### Task statement
Below are the entries to work from; restate word for word the portion that opens with the line containing "None => None" and closes with the line containing "embedded here as", keeping both.

### Dataset excerpts
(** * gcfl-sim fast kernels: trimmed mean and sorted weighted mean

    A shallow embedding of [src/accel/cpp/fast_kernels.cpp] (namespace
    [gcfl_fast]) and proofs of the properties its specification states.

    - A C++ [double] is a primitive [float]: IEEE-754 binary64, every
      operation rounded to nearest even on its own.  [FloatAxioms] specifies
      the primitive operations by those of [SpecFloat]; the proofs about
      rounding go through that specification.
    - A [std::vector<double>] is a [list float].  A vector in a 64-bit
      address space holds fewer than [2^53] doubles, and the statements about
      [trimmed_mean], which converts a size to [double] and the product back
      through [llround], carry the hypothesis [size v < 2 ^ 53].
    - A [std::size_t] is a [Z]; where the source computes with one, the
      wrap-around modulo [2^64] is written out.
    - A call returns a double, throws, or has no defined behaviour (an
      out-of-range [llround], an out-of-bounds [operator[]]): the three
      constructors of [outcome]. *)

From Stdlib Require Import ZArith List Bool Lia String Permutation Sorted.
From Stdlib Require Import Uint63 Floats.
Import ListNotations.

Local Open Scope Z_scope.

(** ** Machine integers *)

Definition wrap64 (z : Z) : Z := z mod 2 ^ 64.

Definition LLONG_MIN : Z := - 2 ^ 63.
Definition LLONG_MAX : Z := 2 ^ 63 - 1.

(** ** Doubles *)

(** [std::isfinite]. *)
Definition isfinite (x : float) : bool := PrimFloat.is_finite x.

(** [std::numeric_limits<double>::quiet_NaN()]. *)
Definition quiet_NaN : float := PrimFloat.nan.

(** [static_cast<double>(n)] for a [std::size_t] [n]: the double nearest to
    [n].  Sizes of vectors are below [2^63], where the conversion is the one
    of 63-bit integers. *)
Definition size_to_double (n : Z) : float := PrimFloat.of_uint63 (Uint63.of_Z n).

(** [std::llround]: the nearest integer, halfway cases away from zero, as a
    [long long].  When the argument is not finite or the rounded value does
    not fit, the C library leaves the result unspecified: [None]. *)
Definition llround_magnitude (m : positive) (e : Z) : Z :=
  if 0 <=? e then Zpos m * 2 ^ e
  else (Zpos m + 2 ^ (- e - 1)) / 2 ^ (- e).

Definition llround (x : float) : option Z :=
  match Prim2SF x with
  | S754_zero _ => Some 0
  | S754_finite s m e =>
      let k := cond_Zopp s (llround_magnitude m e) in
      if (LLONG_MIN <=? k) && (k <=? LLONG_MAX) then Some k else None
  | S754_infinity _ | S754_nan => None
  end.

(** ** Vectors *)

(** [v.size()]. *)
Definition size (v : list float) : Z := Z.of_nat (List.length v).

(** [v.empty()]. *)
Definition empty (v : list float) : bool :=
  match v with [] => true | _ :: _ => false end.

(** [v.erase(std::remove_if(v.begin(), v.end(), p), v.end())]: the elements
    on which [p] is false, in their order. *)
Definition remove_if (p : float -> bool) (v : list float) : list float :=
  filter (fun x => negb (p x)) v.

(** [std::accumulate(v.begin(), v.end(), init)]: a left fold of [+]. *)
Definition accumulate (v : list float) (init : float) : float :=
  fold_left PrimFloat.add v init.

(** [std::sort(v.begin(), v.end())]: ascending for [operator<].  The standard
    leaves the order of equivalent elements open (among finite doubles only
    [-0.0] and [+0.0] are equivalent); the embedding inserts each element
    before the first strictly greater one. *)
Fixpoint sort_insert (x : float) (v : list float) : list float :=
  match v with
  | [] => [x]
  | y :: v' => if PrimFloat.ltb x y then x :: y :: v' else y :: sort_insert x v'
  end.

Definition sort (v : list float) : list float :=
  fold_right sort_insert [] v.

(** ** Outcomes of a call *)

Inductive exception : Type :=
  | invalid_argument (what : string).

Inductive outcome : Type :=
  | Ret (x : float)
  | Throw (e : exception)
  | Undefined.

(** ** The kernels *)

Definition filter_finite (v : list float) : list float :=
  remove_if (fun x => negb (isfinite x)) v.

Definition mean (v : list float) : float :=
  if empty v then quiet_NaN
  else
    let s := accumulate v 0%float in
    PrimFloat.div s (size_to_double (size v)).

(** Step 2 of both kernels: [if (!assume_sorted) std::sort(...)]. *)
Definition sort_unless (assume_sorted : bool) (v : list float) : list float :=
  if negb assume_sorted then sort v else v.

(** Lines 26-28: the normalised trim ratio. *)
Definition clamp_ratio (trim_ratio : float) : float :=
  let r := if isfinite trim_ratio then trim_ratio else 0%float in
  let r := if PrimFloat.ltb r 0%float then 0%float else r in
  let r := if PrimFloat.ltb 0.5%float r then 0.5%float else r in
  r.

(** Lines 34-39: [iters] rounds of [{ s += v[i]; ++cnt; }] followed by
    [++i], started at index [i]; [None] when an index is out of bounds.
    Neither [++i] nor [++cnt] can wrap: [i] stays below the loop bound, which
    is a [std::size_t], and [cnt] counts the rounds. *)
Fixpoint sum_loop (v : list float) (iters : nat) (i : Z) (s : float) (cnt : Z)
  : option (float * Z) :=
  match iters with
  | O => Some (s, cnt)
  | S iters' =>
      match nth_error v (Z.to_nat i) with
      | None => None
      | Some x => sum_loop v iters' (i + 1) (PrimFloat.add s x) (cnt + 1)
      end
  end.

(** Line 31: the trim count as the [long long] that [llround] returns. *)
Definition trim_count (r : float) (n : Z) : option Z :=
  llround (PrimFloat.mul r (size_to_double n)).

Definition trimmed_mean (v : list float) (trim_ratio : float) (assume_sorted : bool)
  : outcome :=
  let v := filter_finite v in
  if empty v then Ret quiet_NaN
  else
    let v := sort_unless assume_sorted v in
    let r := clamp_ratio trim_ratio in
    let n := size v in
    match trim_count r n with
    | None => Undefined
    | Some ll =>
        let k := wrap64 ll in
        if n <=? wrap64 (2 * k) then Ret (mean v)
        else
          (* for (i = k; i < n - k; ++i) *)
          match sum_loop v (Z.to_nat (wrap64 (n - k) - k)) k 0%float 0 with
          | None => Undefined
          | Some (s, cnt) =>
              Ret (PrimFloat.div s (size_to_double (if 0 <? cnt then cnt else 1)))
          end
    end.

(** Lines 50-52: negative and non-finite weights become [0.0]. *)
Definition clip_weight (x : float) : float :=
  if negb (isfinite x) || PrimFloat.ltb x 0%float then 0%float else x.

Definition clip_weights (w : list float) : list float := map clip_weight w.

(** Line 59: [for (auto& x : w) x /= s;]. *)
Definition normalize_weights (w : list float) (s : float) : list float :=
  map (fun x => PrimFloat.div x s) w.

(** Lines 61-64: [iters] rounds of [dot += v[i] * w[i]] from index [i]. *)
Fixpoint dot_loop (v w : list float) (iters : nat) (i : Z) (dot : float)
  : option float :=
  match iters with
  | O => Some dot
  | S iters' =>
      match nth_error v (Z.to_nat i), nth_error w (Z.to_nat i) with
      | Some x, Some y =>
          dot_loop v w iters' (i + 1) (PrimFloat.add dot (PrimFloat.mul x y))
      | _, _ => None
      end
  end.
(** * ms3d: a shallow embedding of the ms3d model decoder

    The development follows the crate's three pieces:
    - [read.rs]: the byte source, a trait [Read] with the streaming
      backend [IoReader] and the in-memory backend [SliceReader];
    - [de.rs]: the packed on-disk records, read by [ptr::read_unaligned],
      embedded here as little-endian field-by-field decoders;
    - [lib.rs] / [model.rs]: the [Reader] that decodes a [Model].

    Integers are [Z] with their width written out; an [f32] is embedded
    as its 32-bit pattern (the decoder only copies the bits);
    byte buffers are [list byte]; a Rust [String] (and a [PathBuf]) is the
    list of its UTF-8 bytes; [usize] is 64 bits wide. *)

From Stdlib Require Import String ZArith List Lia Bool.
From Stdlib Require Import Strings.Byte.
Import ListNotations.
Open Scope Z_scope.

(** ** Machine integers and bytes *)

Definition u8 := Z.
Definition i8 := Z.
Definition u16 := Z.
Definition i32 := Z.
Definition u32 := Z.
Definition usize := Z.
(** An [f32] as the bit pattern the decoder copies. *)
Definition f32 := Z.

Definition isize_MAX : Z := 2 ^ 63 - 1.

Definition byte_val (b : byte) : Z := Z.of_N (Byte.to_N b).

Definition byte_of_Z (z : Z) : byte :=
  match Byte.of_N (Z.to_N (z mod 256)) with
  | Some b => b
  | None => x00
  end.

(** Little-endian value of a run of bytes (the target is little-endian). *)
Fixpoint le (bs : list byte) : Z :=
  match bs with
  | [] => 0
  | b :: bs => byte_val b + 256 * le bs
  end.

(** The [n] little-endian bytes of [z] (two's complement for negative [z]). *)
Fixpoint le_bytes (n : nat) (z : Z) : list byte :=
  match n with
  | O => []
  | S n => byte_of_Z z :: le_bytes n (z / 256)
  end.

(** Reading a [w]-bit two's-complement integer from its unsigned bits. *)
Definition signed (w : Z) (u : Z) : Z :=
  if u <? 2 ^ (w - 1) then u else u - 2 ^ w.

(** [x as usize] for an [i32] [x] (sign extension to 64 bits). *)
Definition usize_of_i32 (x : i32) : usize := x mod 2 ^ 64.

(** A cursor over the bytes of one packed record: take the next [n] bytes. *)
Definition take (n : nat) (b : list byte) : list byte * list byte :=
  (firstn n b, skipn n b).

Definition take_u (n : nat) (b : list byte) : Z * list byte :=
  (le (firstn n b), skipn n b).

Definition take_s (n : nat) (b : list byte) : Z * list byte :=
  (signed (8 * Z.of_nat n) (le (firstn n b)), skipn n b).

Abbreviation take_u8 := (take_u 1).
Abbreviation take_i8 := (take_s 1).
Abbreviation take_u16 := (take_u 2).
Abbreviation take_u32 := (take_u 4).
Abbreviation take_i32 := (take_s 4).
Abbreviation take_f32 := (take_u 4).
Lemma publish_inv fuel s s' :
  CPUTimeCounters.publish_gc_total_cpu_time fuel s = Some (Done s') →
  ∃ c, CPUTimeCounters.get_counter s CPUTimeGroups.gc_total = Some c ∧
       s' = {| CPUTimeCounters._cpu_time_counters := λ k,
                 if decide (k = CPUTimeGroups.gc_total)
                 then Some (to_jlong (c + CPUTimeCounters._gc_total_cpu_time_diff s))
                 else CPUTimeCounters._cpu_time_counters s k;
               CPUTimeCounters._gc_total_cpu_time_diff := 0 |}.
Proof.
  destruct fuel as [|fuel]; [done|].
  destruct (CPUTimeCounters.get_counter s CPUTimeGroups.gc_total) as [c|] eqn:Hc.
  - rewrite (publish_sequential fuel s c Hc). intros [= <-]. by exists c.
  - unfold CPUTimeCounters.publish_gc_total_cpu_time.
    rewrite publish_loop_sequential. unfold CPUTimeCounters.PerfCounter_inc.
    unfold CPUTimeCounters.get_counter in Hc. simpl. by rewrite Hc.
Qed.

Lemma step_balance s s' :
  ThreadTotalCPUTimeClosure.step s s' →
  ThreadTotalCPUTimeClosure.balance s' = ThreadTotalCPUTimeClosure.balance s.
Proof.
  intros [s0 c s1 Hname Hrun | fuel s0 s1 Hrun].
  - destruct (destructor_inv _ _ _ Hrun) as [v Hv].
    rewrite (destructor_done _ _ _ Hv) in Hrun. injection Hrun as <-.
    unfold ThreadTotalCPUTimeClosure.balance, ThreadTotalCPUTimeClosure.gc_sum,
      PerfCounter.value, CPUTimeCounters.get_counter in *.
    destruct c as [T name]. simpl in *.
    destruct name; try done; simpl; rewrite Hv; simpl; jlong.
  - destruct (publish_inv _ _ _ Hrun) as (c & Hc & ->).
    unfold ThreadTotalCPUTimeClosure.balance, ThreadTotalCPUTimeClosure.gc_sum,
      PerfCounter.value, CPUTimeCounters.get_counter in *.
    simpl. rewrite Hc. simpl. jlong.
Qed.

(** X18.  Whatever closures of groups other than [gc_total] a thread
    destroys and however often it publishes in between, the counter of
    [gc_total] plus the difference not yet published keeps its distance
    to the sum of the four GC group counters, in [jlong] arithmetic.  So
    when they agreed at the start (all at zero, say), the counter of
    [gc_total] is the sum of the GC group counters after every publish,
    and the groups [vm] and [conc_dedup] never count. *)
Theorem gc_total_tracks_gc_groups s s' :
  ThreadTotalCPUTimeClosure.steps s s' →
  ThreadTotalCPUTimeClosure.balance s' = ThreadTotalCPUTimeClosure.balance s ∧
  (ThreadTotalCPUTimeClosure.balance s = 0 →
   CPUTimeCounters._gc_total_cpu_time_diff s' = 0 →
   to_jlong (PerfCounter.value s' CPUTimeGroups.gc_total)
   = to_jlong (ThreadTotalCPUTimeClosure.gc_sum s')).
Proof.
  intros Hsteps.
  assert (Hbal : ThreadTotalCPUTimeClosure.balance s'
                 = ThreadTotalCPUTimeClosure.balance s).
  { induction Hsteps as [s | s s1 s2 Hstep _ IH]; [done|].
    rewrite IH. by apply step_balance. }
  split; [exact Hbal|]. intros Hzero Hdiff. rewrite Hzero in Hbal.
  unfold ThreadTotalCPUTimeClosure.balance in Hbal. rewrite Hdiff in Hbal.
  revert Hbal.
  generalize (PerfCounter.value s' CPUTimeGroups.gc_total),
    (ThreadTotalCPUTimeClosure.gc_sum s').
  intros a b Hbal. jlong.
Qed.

### Exercise solution
      | None => None
      | Some x => sum_loop v iters' (i + 1) (PrimFloat.add s x) (cnt + 1)
      end
  end.

(** Line 31: the trim count as the [long long] that [llround] returns. *)
Definition trim_count (r : float) (n : Z) : option Z :=
  llround (PrimFloat.mul r (size_to_double n)).

Definition trimmed_mean (v : list float) (trim_ratio : float) (assume_sorted : bool)
  : outcome :=
  let v := filter_finite v in
  if empty v then Ret quiet_NaN
  else
    let v := sort_unless assume_sorted v in
    let r := clamp_ratio trim_ratio in
    let n := size v in
    match trim_count r n with
    | None => Undefined
    | Some ll =>
        let k := wrap64 ll in
        if n <=? wrap64 (2 * k) then Ret (mean v)
        else
          (* for (i = k; i < n - k; ++i) *)
          match sum_loop v (Z.to_nat (wrap64 (n - k) - k)) k 0%float 0 with
          | None => Undefined
          | Some (s, cnt) =>
              Ret (PrimFloat.div s (size_to_double (if 0 <? cnt then cnt else 1)))
          end
    end.

(** Lines 50-52: negative and non-finite weights become [0.0]. *)
Definition clip_weight (x : float) : float :=
  if negb (isfinite x) || PrimFloat.ltb x 0%float then 0%float else x.

Definition clip_weights (w : list float) : list float := map clip_weight w.

(** Line 59: [for (auto& x : w) x /= s;]. *)
Definition normalize_weights (w : list float) (s : float) : list float :=
  map (fun x => PrimFloat.div x s) w.

(** Lines 61-64: [iters] rounds of [dot += v[i] * w[i]] from index [i]. *)
Fixpoint dot_loop (v w : list float) (iters : nat) (i : Z) (dot : float)
  : option float :=
  match iters with
  | O => Some dot
  | S iters' =>
      match nth_error v (Z.to_nat i), nth_error w (Z.to_nat i) with
      | Some x, Some y =>
          dot_loop v w iters' (i + 1) (PrimFloat.add dot (PrimFloat.mul x y))
      | _, _ => None
      end
  end.
(** * ms3d: a shallow embedding of the ms3d model decoder

    The development follows the crate's three pieces:
    - [read.rs]: the byte source, a trait [Read] with the streaming
      backend [IoReader] and the in-memory backend [SliceReader];
    - [de.rs]: the packed on-disk records, read by [ptr::read_unaligned],
      embedded here as little-endian field-by-field decoders;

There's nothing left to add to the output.